To explore the possible use of positron emission tomography (PET) probes for imaging of I(2)-imidazoline receptors (I(2)Rs) in peripheral tissues, we labeled two new I(2)R ligands, 2-[2-(o-tolyl)vinyl]-4,5-dihydro-1H-imidazole (K(i) for I(2)Rs, 3.7 nM) and 2-[2-(o-tolyl)ethyl]-4,5-dihydro-1H-imidazole (K(i) for I(2)Rs, 1.7 nM) with (11)C ([(11)C]metrazoline and [(11)C]TEIMD), respectively, and evaluated these ligands and the recently developed I(2)R ligand 2-[3-fluoro-[4-(11)C]tolyl]-4,5-dihydro-1H-imidazole ([(11)C]FTIMD) by in vivo studies. [(11)C]Metrazoline and [(11)C]TEIMD were prepared by a palladium-promoted cross-coupling reaction of the tributylstannyl precursor and [(11)C]methyl iodide. Their biodistribution in mice was investigated by tissue dissection. In addition, PET scans and metabolite analysis were performed. [(11)C]Metrazoline and [(11)C]TEIMD were successfully synthesized with a suitable radioactivity for injection. In the liver and pancreas expressing I(2)Rs, coinjection with the high-affinity I(2)R ligand, BU224, induced a reduction in the radioactivity level at 30 min after injection of [(11)C]metrazoline and [(11)C]FTIMD. However, the radioactivity level after injection of [(11)C]TEIMD was unchanged. In the PET study, coinjection with BU224 induced a decrease in the radioactivity level in the liver and pancreas after more than 15 min of injection of [(11)C]metrazoline and [(11)C]FTIMD as compared with the results obtained for controls.
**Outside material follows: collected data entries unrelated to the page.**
(** C20: the scalar arithmetic of Ed25519 is arithmetic modulo the group order L of
    RFC 8032: the reduction of a 64-byte digest is its residue, the fused
    multiply-add is [(a * b + c) mod L], both as 32 bytes below L, and the range check
    on a signature's S accepts exactly the values below L. *)
Theorem ed25519_scalars_mod_L (digest a b c : list Z)
  (Hd : length digest = 64%nat) (Hdb : Forall is_u8 digest) (Ha : length a = 32%nat) (Hab : Forall is_u8 a)
  (Hb : length b = 32%nat) (Hbb : Forall is_u8 b) (Hc : length c = 32%nat) (Hcb : Forall is_u8 c) :
  sc_reduce64 digest = le_bytes 32 (le_value digest mod L25519) /\
  sc_muladd a b c = le_bytes 32 ((le_value a * le_value b + le_value c) mod L25519) /\
  sc_ge a ORDER_L = (L25519 <=? le_value a).
Proof.
  assert (Hcanon : forall r v, sc_reduced r -> le_value r = v -> r = le_bytes 32 v).
  { intros r v (Hl & Hu & _) <-. rewrite <- Hl. symmetry. by apply le_bytes_value. }
  split_and!.
  - destruct (sc_reduce64_spec digest Hd Hdb) as [Hr Hv]. by apply Hcanon.
  - destruct (sc_mul512_spec a b Hab Hbb Ha Hb) as (Vm & Lm & Um). unfold sc_muladd, sc_add32.
    destruct (add32_loop_spec c Hcb Hc (sc_mul512 a b) 0 0 Um ltac:(lia)) as (Va & La & Ua). rewrite Lm in La.
    destruct (sc_reduce64_spec _ La Ua) as [Hr Hv]. apply Hcanon; [done|]. rewrite Hv, Va, Vm, drop_0, Lm, take_ge, Z.add_0_r by lia. f_equal.
    pose proof (le_value_bound a Hab) as Ba. pose proof (le_value_bound b Hbb) as Bb. pose proof (le_value_bound c Hcb) as Bc.
    unfold zlen in *. rewrite Ha in Ba. rewrite Hb in Bb. rewrite Hc in Bc. rewrite Lm. apply Z.mod_small.
    change (256 ^ Z.of_nat 64) with (256 ^ Z.of_nat 32 * 256 ^ Z.of_nat 32). nia.
  - rewrite sc_ge_spec by (done || by apply u8_by_eval). by rewrite order_value.
Qed.

(** Witness of C20: small operands. *)
Lemma ed25519_scalars_mod_L_witness :
  sc_muladd (3 :: repeat 0 31) (5 :: repeat 0 31) (7 :: repeat 0 31) = le_bytes 32 22.
Proof.
  destruct (ed25519_scalars_mod_L (repeat 0 64) (3 :: repeat 0 31) (5 :: repeat 0 31) (7 :: repeat 0 31)) as (_ & H & _);
    [reflexivity|by apply u8_by_eval|reflexivity|by apply u8_by_eval|reflexivity|by apply u8_by_eval|reflexivity|by apply u8_by_eval|].
  exact H.
Defined.

(** * The group: congruences modulo p *)

Definition cong (a b : Z) : Prop := exists k, a = b + k * P25519.
Infix "≡p" := cong (at level 70) : Z_scope.

Lemma cong_iff a b : a ≡p b <-> a mod P25519 = b mod P25519.
Proof.
  split; [intros [k ->]; by apply Z.mod_add|]. intros H. exists (a / P25519 - b / P25519).
  pose proof (Z.div_mod a P25519 ltac:(done)). pose proof (Z.div_mod b P25519 ltac:(done)). lia.
Qed.

#[export] Instance cong_equiv : Equivalence cong.
Proof.
  split; [intros a; exists 0; lia|intros a b [k Hk]; exists (- k); lia|intros a b c [k Hk] [m Hm]; exists (k + m); lia].
Qed.
#[export] Instance cong_add : Proper (cong ==> cong ==> cong) Z.add.
Proof. intros a b [k ->] c d [m ->]. exists (k + m). ring. Qed.
#[export] Instance cong_mul : Proper (cong ==> cong ==> cong) Z.mul.
Proof. intros a b [k ->] c d [m ->]. exists (k * d + b * m + k * m * P25519). ring. Qed.
#[export] Instance cong_sub : Proper (cong ==> cong ==> cong) Z.sub.
Proof. intros a b [k ->] c d [m ->]. exists (k - m). ring. Qed.

Lemma cong_mod a : a mod P25519 ≡p a.
Proof. apply cong_iff. by apply Z.mod_mod. Qed.

Lemma cong_val f : fe_val f ≡p eval51 f.
Proof. apply cong_mod. Qed.

(** Remove inner reductions where both sides have the same shape. *)
Ltac cong_strip :=
  repeat first [reflexivity | lazymatch goal with |- ?x mod P25519 ≡p _ => transitivity x; [apply cong_mod|] end
               | lazymatch goal with |- ?a * ?b ≡p ?c * ?d => apply (cong_mul a c) | |- ?a + ?b ≡p ?c + ?d => apply (cong_add a c)
                 | |- ?a - ?b ≡p ?c - ?d => apply (cong_sub a c) end].

(** ** RFC 8032 section 5.1 over integers modulo p *)

Module rfc8032.

Definition d : Z := le_value fe_d_bytes.
(** Extended coordinates. *)
Record point := mk { px : Z; py : Z; pz : Z; pt : Z }.

(** The curve -x^2 + y^2 = 1 + d x^2 y^2 with x = X/Z, y = Y/Z, x y = T/Z, as equations
    between the extended coordinates; that Z is not 0 is not part of it. *)
Definition on_curve (p : point) : Prop :=
  py p * py p - px p * px p ≡p pz p * pz p + d * (pt p * pt p) /\ px p * py p ≡p pz p * pt p.

(** Section 5.1.4. *)
Definition add (p1 p2 : point) : point :=
  let A := ((py p1 - px p1) * (py p2 - px p2)) mod P25519 in
  let B := ((py p1 + px p1) * (py p2 + px p2)) mod P25519 in
  let C := (pt p1 * pt p2 * (2 * d)) mod P25519 in
  let D := (2 * (pz p1 * pz p2)) mod P25519 in
  let E := (B - A) mod P25519 in
  let F := (D - C) mod P25519 in
  let G := (D + C) mod P25519 in
  let H := (B + A) mod P25519 in
  mk ((E * F) mod P25519) ((G * H) mod P25519) ((F * G) mod P25519) ((E * H) mod P25519).

Definition neutral : point := mk 0 1 1 0.

(** Double and add, from the top bit. *)
Fixpoint mult (n : nat) (k : Z) (q p : point) : point :=
  match n with
  | O => q
  | S i => let q := add q q in mult i k (if Z.testbit k (Z.of_nat i) then add q p else q) p
  end.

(** The constant is -121665/121666. *)
Lemma d_def : (d * 121666) mod P25519 = (-121665) mod P25519.
Proof. reflexivity. Qed.

(** The sum stays on the curve: the identity behind the unified formulas. *)
Lemma curve_identity X1 Y1 Z1 T1 X2 Y2 Z2 T2 :
  Y1 * Y1 - X1 * X1 ≡p Z1 * Z1 + d * (T1 * T1) -> X1 * Y1 ≡p Z1 * T1 ->
  Y2 * Y2 - X2 * X2 ≡p Z2 * Z2 + d * (T2 * T2) -> X2 * Y2 ≡p Z2 * T2 ->
  let e := X1 * Y2 + Y1 * X2 in let h := Y1 * Y2 + X1 * X2 in
  let f := Z1 * Z2 - d * T1 * T2 in let g := Z1 * Z2 + d * T1 * T2 in
  (g * h) * (g * h) - (e * f) * (e * f) ≡p (f * g) * (f * g) + d * ((e * h) * (e * h)).
Proof.
  intros C1 M1 C2 M2 e h f g. set (k := T1 * Z2 + Z1 * T2).
  assert (S1 : (Y1 * Y1 - X1 * X1) * (Y2 * Y2 - X2 * X2) ≡p (Z1 * Z1 + d * (T1 * T1)) * (Z2 * Z2 + d * (T2 * T2))) by (rewrite C1, C2; reflexivity).
  assert (S2 : (X1 * Y1) * (X2 * Y2) ≡p (Z1 * T1) * (Z2 * T2)) by (rewrite M1, M2; reflexivity).
  assert (S3 : e * (Y1 * Y2 - X1 * X2) ≡p g * k).
  { replace (e * (Y1 * Y2 - X1 * X2)) with ((X1 * Y1) * (Y2 * Y2 - X2 * X2) + (X2 * Y2) * (Y1 * Y1 - X1 * X1)) by (unfold e; ring).
    rewrite C1, C2, M1, M2. replace (g * k) with (Z1 * T1 * (Z2 * Z2 + d * (T2 * T2)) + Z2 * T2 * (Z1 * Z1 + d * (T1 * T1))) by (unfold g, k; ring). reflexivity. }
  replace ((g * h) * (g * h) - (e * f) * (e * f)) with
    (e * e * (4 * d * ((Z1 * T1) * (Z2 * T2))) + g * g * ((Y1 * Y1 - X1 * X1) * (Y2 * Y2 - X2 * X2))) by (unfold e, f, g, h; ring).
  rewrite S1, <- S2.
  replace (e * e * (4 * d * ((X1 * Y1) * (X2 * Y2))) + g * g * ((Z1 * Z1 + d * (T1 * T1)) * (Z2 * Z2 + d * (T2 * T2)))) with
    ((f * g) * (f * g) + d * ((e * h) * (e * h)) + d * ((g * k) * (g * k) - (e * (Y1 * Y2 - X1 * X2)) * (e * (Y1 * Y2 - X1 * X2)))) by (unfold e, f, g, h, k; ring).
  rewrite S3. replace (_ + d * (g * k * (g * k) - g * k * (g * k))) with ((f * g) * (f * g) + d * ((e * h) * (e * h))) by ring. reflexivity.
Qed.

Lemma add_on_curve p1 p2 : on_curve p1 -> on_curve p2 -> on_curve (add p1 p2).
Proof.
  destruct p1 as [X1 Y1 Z1 T1], p2 as [X2 Y2 Z2 T2]. intros [C1 M1] [C2 M2]. cbn [px py pz pt] in *.
  pose proof (curve_identity X1 Y1 Z1 T1 X2 Y2 Z2 T2 C1 M1 C2 M2) as HI. cbv zeta in HI. unfold on_curve, add. cbn [px py pz pt]. cbv zeta.
  set (A := (Y1 - X1) * (Y2 - X2)). set (B := (Y1 + X1) * (Y2 + X2)). set (C := T1 * T2 * (2 * d)). set (D := 2 * (Z1 * Z2)).
  assert (EX : ((B mod P25519 - A mod P25519) mod P25519 * ((D mod P25519 - C mod P25519) mod P25519)) mod P25519 ≡p (B - A) * (D - C)) by cong_strip.
  assert (EY : ((D mod P25519 + C mod P25519) mod P25519 * ((B mod P25519 + A mod P25519) mod P25519)) mod P25519 ≡p (D + C) * (B + A)) by cong_strip.
  assert (EZ : ((D mod P25519 - C mod P25519) mod P25519 * ((D mod P25519 + C mod P25519) mod P25519)) mod P25519 ≡p (D - C) * (D + C)) by cong_strip.
  assert (ET : ((B mod P25519 - A mod P25519) mod P25519 * ((B mod P25519 + A mod P25519) mod P25519)) mod P25519 ≡p (B - A) * (B + A)) by cong_strip.
  rewrite EX, EY, EZ, ET. clear EX EY EZ ET. unfold A, B, C, D. split.
  - set (e := X1 * Y2 + Y1 * X2) in *. set (h := Y1 * Y2 + X1 * X2) in *. set (f := Z1 * Z2 - d * T1 * T2) in *. set (g := Z1 * Z2 + d * T1 * T2) in *.
    replace ((Y1 + X1) * (Y2 + X2) - (Y1 - X1) * (Y2 - X2)) with (2 * e) by (unfold e; ring).
    replace ((Y1 + X1) * (Y2 + X2) + (Y1 - X1) * (Y2 - X2)) with (2 * h) by (unfold h; ring).
    replace (2 * (Z1 * Z2) - T1 * T2 * (2 * d)) with (2 * f) by (unfold f; ring).
    replace (2 * (Z1 * Z2) + T1 * T2 * (2 * d)) with (2 * g) by (unfold g; ring).
    replace (2 * g * (2 * h) * (2 * g * (2 * h)) - 2 * e * (2 * f) * (2 * e * (2 * f))) with (16 * ((g * h) * (g * h) - (e * f) * (e * f))) by ring.
    rewrite HI. replace (2 * f * (2 * g) * (2 * f * (2 * g)) + d * (2 * e * (2 * h) * (2 * e * (2 * h)))) with (16 * (f * g * (f * g) + d * (e * h * (e * h)))) by ring. reflexivity.
  - match goal with |- ?a ≡p ?b => replace a with b by ring end. reflexivity.
Qed.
In metabolite analysis, coinjection with BU224 induced a significant reduction in the percentage of unchanged [(11)C]metrazoline at 30 min after injection as compared with that in the control, although no significant difference was observed in the percentage of unchanged [(11)C]FTIMD. [(11)C]Metrazoline may be a more useful PET probe than [(11)C]FTIMD for imaging of I(2)Rs in peripheral tissues.